Because you’ll be scared again. Of scarcity, even though you already own a successful business.
Of your nightmares starting again. You will become scared of loving Maggie with your whole heart.
But you need to. Because she is the best thing that will ever happen to you … ’
The Ghost was walking ahead of them now. He stopped outside a little shop on the bridge that was selling glass sculptures.
He knew this was the spot. He knew this was where he’d been seen. Or, rather, where he had seen himself.
The Ghost stayed there watching Wilbur. Not saying anything.

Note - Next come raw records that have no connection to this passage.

(* ===== verification/Client.v ===== *)
(** The client's world: the files of its data directory, the FRPC processes it
    started, what it did to the outside, the supervisor's and the panel's
    memory; and the primitive effects its code is written with.

    What the outside answers to the [n]-th effect is the environment
    [ClientEnv]: the clock, failing system calls, the results of commands and
    requests.  A system call that fails changes nothing, a failing [write]
    excepted, which leaves a prefix of the data.  A crash of the client at some
    effect leaves the files in which every later system call fails, so a claim
    about the files under every fault pattern is a claim about crashes too. *)

From S2P Require Import Prelude StateError GoText GoPath GoNet GoJson Timestamps.
From Stdlib Require Import Ascii String.
Open Scope Z_scope.

(** ** Data *)

(** [supervisor.Snapshot] *)
Record ClientSnapshot := mkClientSnapshot {
  cs_SchemaVersion : string;
  cs_ConfigVersion : Z;
  cs_UserID : string;
  cs_SessionGeneration : Z;
  cs_IssuedAt : string;
  cs_ExpiresAt : string;
  cs_ConfigHash : string;
  cs_SigningKeyID : string;
  cs_Signature : string;
  cs_Payload : option (gmap string JSON)
}.
#[export] Instance Eta_ClientSnapshot : Eta ClientSnapshot := fun r =>
  mkClientSnapshot r.(cs_SchemaVersion) r.(cs_ConfigVersion) r.(cs_UserID)
    r.(cs_SessionGeneration) r.(cs_IssuedAt) r.(cs_ExpiresAt) r.(cs_ConfigHash)
    r.(cs_SigningKeyID) r.(cs_Signature) r.(cs_Payload).

(** [supervisor.Snapshot{}] *)
Definition zero_snapshot : ClientSnapshot := mkClientSnapshot "" 0 "" 0 "" "" "" "" "" None.

(** The map, a nil one read as empty. *)
Definition payload_of (s : ClientSnapshot) : gmap string JSON := default ∅ (cs_Payload s).

Inductive SupState := Stopped | Applying | Running | ConfigError | Offline.
Inductive SupMode := Simulated | Real.
#[export] Instance SupState_eq_dec : EqDecision SupState.
Proof. solve_decision. Defined.
#[export] Instance SupMode_eq_dec : EqDecision SupMode.
Proof. solve_decision. Defined.

(** [supervisor.Status] *)
Record Status := mkStatus {
  st_State : SupState;
  st_Mode : SupMode;
  st_PID : Z;
  st_DesiredVersion : Z;
  st_AppliedVersion : Z;
  st_ConfigHash : string;
  st_LastGoodAvailable : bool;
  st_LastError : string;
  st_UpdatedAt : Stamp
}.
#[export] Instance Eta_Status : Eta Status := fun r =>
  mkStatus r.(st_State) r.(st_Mode) r.(st_PID) r.(st_DesiredVersion) r.(st_AppliedVersion)
    r.(st_ConfigHash) r.(st_LastGoodAvailable) r.(st_LastError) r.(st_UpdatedAt).

(** [runningProcess]: the process, the identity of the object, and whether its [done] value was already
    received, after which nothing more arrives on the channel. *)
Record Process := mkProcess { pr_pid : Z; pr_id : nat; pr_drained : bool }.

(** What of [supervisor.Supervisor] changes. *)
Record SupMemory := mkSupMemory {
  sm_status : Status;
  sm_started : bool;
  sm_process : option Process;
  sm_lastSnapshot : option ClientSnapshot
}.
#[export] Instance Eta_SupMemory : Eta SupMemory := fun r =>
  mkSupMemory r.(sm_status) r.(sm_started) r.(sm_process) r.(sm_lastSnapshot).

(** The WebSocket part of [app.App].  Connections and cancellable contexts are
    numbers; [ws_cancelled] and [ws_open] are what the runtime knows of them:
    the contexts that were cancelled, the connections dialled and not closed. *)
Record WsState := mkWsState {
  ws_conn : option nat;
  ws_cancel : option nat;
  ws_generation : nat;
  ws_cancelled : gset nat;
  ws_open : gset nat
}.
#[export] Instance Eta_WsState : Eta WsState := fun r =>
  mkWsState r.(ws_conn) r.(ws_cancel) r.(ws_generation) r.(ws_cancelled) r.(ws_open).

(** What of [app.App] changes.  The zero [time.Time] is [None]. *)
Record AppMemory := mkAppMemory {
  am_serverURL : string;
  am_serverToken : string;
  am_serverSPKIPin : string;
  am_serverReachable : bool;
  am_runtimeCredential : string;
  am_frpUsername : string;
  am_frpSecret : string;
  am_frpsTransportSecret : string;
  am_localSession : string;
  am_csrfToken : string;
  am_user : option (gmap string JSON);
  am_expiresAt : option Stamp;
  am_lastCache : gmap string string;
  am_lastConfig : ClientSnapshot;
  am_ws : WsState
}.
#[export] Instance Eta_AppMemory : Eta AppMemory := fun r =>
  mkAppMemory r.(am_serverURL) r.(am_serverToken) r.(am_serverSPKIPin) r.(am_serverReachable)
    r.(am_runtimeCredential) r.(am_frpUsername) r.(am_frpSecret) r.(am_frpsTransportSecret)
    r.(am_localSession) r.(am_csrfToken) r.(am_user) r.(am_expiresAt) r.(am_lastCache)
    r.(am_lastConfig) r.(am_ws).

(** A file: its bytes and its permission bits. *)
Record File := mkFile { f_content : string; f_mode : Z }.

Inductive Signal := SigInterrupt | SigKill.

(** A request of the client to the Server Panel. *)
Record HttpRequest := mkHttpRequest {
  hq_URL : string;
  hq_Pin : string;
  hq_Method : string;
  hq_Token : string;
  hq_RequestID : string;
  hq_IdempotencyKey : option string;
  hq_Body : option JSON
}.

(** What the client did to the outside: a command it ran (its arguments, the
    bytes of the binary and those of the file [-c] names), [ps], a signal it sent, a
    request it made, a WebSocket it dialled. *)
Inductive Event :=
| EvExec (args : list string) (binary config : option string)
| EvPs (pid : Z)
| EvSignal (pid : Z) (s : Signal)
| EvRequest (r : HttpRequest)
| EvDial (url token pin : string).

(** An operation of the supervisor's queue. *)
Inductive QueueOp := QApply (snapshot : ClientSnapshot) | QStop | QRecover.

(** [l_pending]: the operations of the queue whose caller gave up waiting; they
    still run, before any later one.  [l_children]: the FRPC processes the client started and that have not
    exited, with whether SIGKILL was sent. *)
Record Local := mkLocal {
  l_tick : nat;
  l_pending : list QueueOp;
  l_files : gmap string File;
  l_children : gmap Z bool;
  l_events : list Event;
  l_sup : SupMemory;
  l_app : AppMemory
}.
#[export] Instance Eta_Local : Eta Local := fun r =>
  mkLocal r.(l_tick) r.(l_pending) r.(l_files) r.(l_children) r.(l_events) r.(l_sup) r.(l_app).

(** Errors: an [app.RemoteError], [os.ErrNotExist], any other error by its text. *)
Inductive ClErr :=
| EText (text : string)
| ENotExist (text : string)
| ERemote (status : Z) (code detail : string).

(** [err.Error()] *)
Definition Error (e : ClErr) : string :=
  match e with
  | EText t | ENotExist t => t
  | ERemote _ code detail => if String.eqb detail "" then code else detail
  end.

(** ** The environment *)

(** How a process that was signalled ends: within two seconds, after SIGKILL,
    or not before the caller's context does. *)
Inductive WaitResult := DoneInTime | DoneAfterKill | ContextEnded (text : string).

(** What [restart] finds on the [done] channel of the process it started; if it
    exited, whether the goroutine that waits for it has finished its work. *)
Inductive StartResult := StillRunning | Exited (err : option string) (reaped : bool).

Inductive SignalResult := Delivered | AlreadyDone | SignalError (text : string).

(** How the wait of [terminateOrphan] ends. *)
Inductive OrphanWait := CtxDone (text : string) | DeadlinePassed.

(** The answer to a request: none, or a status and a body. *)
Inductive HttpReply := NoReply (text : string) | Reply (status : Z) (body : string).

(** The answer to a WebSocket handshake. *)
Inductive DialResult := DialFailed (status : option Z) | Dialled.

Class ClientEnv := {
  ce_now : nat -> Stamp;
  ce_id : nat -> string;
  ce_random : nat -> option string;
  ce_disk : nat -> option string;
  ce_torn : nat -> nat;
  ce_ctx : nat -> option string;
  ce_command : nat -> string * option string;
  ce_start : nat -> res string Z;
  ce_early : nat -> StartResult;
  ce_wait : nat -> WaitResult;
  ce_alive : nat -> bool;
  ce_signal : nat -> SignalResult;
  ce_ticks : nat -> nat;
  ce_orphan : nat -> OrphanWait;
  ce_dial : nat -> option string;
  ce_http : nat -> HttpRequest -> HttpReply;
  ce_ws : nat -> DialResult;
  ce_order : nat -> list (string * string) -> list (string * string);
  ce_order_perm n l : Permutation (ce_order n l) l;
  ce_pid : Z;
  ce_gives_up : nat -> option string;
  ce_cwd : option string;
  ce_quote : string -> string;
  ce_rfc3339 : Stamp -> string;
  ce_time_ok : string -> bool;
  ce_json_error : string -> string;
  ce_sha256 : string -> string;
  ce_ed25519 : string -> string -> string -> bool;
  ce_float :: GoFloat;
  ce_unicode :: UnicodeTables
}.

(** ** Effects *)

Abbreviation C := (ST Local ClErr).

Definition bump (w : Local) : Local := w <| l_tick ::= S |>.

Definition gets {A} (f : Local -> A) : C A := fun w => (Ok (f w), w).
Definition modify (f : Local -> Local) : C unit := fun w => (Ok tt, f w).
Definition emit (e : Event) : C unit := modify (fun w => w <| l_events ::= cons e |>).

Section Effects.
Context `{ClientEnv}.

(** The answer of the environment to this effect. *)
Definition draw {A} (f : nat -> A) : C A := fun w => (Ok (f (l_tick w)), bump w).

Definition time_now : C Stamp := draw ce_now.
Definition new_id : C string := draw ce_id.
Definition ctx_err : C (option string) := draw ce_ctx.

(** A system call on the files. *)
Definition disk (f : gmap string File -> gmap string File) : C unit := fun w =>
  match ce_disk (l_tick w) with
  | None => (Ok tt, bump w <| l_files ::= f |>)
  | Some e => (Err (EText e), bump w)
  end.

(** A system call that needs the file [path] to exist. *)
Definition disk_at (path : string) (f : File -> gmap string File -> gmap string File) : C unit := fun w =>
  match ce_disk (l_tick w) with
  | Some e => (Err (EText e), bump w)
  | None => match l_files w !! path with
            | Some x => (Ok tt, bump w <| l_files ::= f x |>)
            | None => (Err (ENotExist "no such file or directory"), bump w)
            end
  end.

Definition os_ReadFile (path : string) : C string := fun w =>
  match ce_disk (l_tick w) with
  | Some e => (Err (EText e), bump w)
  | None => match l_files w !! path with
            | Some x => (Ok (f_content x), bump w)
            | None => (Err (ENotExist "no such file or directory"), bump w)
            end
  end.

Definition os_Stat (path : string) : C unit := disk_at path (fun _ fs => fs).
(** Directories are not modelled, only the outcome of creating one. *)
Definition os_MkdirAll : C unit := disk (fun fs => fs).
Definition os_Remove (path : string) : C unit := disk_at path (fun _ => delete path).
Definition os_Rename (source target : string) : C unit :=
  disk_at source (fun x fs => <[target := x]> (delete source fs)).

(** [os.OpenFile(path, O_CREATE|O_WRONLY|O_TRUNC, mode)] *)
Definition open_trunc (path : string) (mode : Z) : C unit :=
  disk (fun fs => <[path := match fs !! path with
                            | Some x => mkFile "" (f_mode x)
                            | None => mkFile "" mode
                            end]> fs).
Definition file_Write (path content : string) : C unit := fun w =>
  let put text := alter (fun x => mkFile (f_content x ++ text) (f_mode x)) path in
  match ce_disk (l_tick w) with
  | None => (Ok tt, bump w <| l_files ::= put content |>)
  | Some e => (Err (EText e),
               bump w <| l_files ::= put (take_str (ce_torn (l_tick w)) content) |>)
  end.
(** [Sync] and [Close] of a file or a directory, [os.Open] of a directory. *)
Definition file_sync : C unit := disk (fun fs => fs).
Definition file_close : C unit := disk (fun fs => fs).
Definition open_dir : C unit := disk (fun fs => fs).
Definition file_Chmod (path : string) (mode : Z) : C unit :=
  disk (alter (fun x => mkFile (f_content x) mode) path).

(** [p] is [dir] or lies below it. *)
Definition below (dir p : string) : bool := String.eqb p dir || HasPrefix p (dir ++ "/").
Definition os_RemoveAll (path : string) : C unit :=
  disk (base.filter (fun kv => below path (fst kv) = false)).
End Effects.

Just watching.
And, of course, it happened.
Wilbur saw his ghost, wearing the exact same clothes he was wearing, with the same hair and sideburns. The Ghost smiled at him and waved. And Wilbur stared back, in shock.
It was then the Ghost heard the familiar whistle and chug of the Midnight Train. He turned and saw it pulling in, waiting for him on the other side of the bridge, beside the Grand Canal.
Agnes leaned out of the front cab, her face concerned. ‘Come on, Old Bean. No time to dilly-dally.’
But the Ghost just stood there and realised something. He wasn’t going to do as Agnes said. He wasn’t going to get back on that train. In fact, he had something approaching a plan.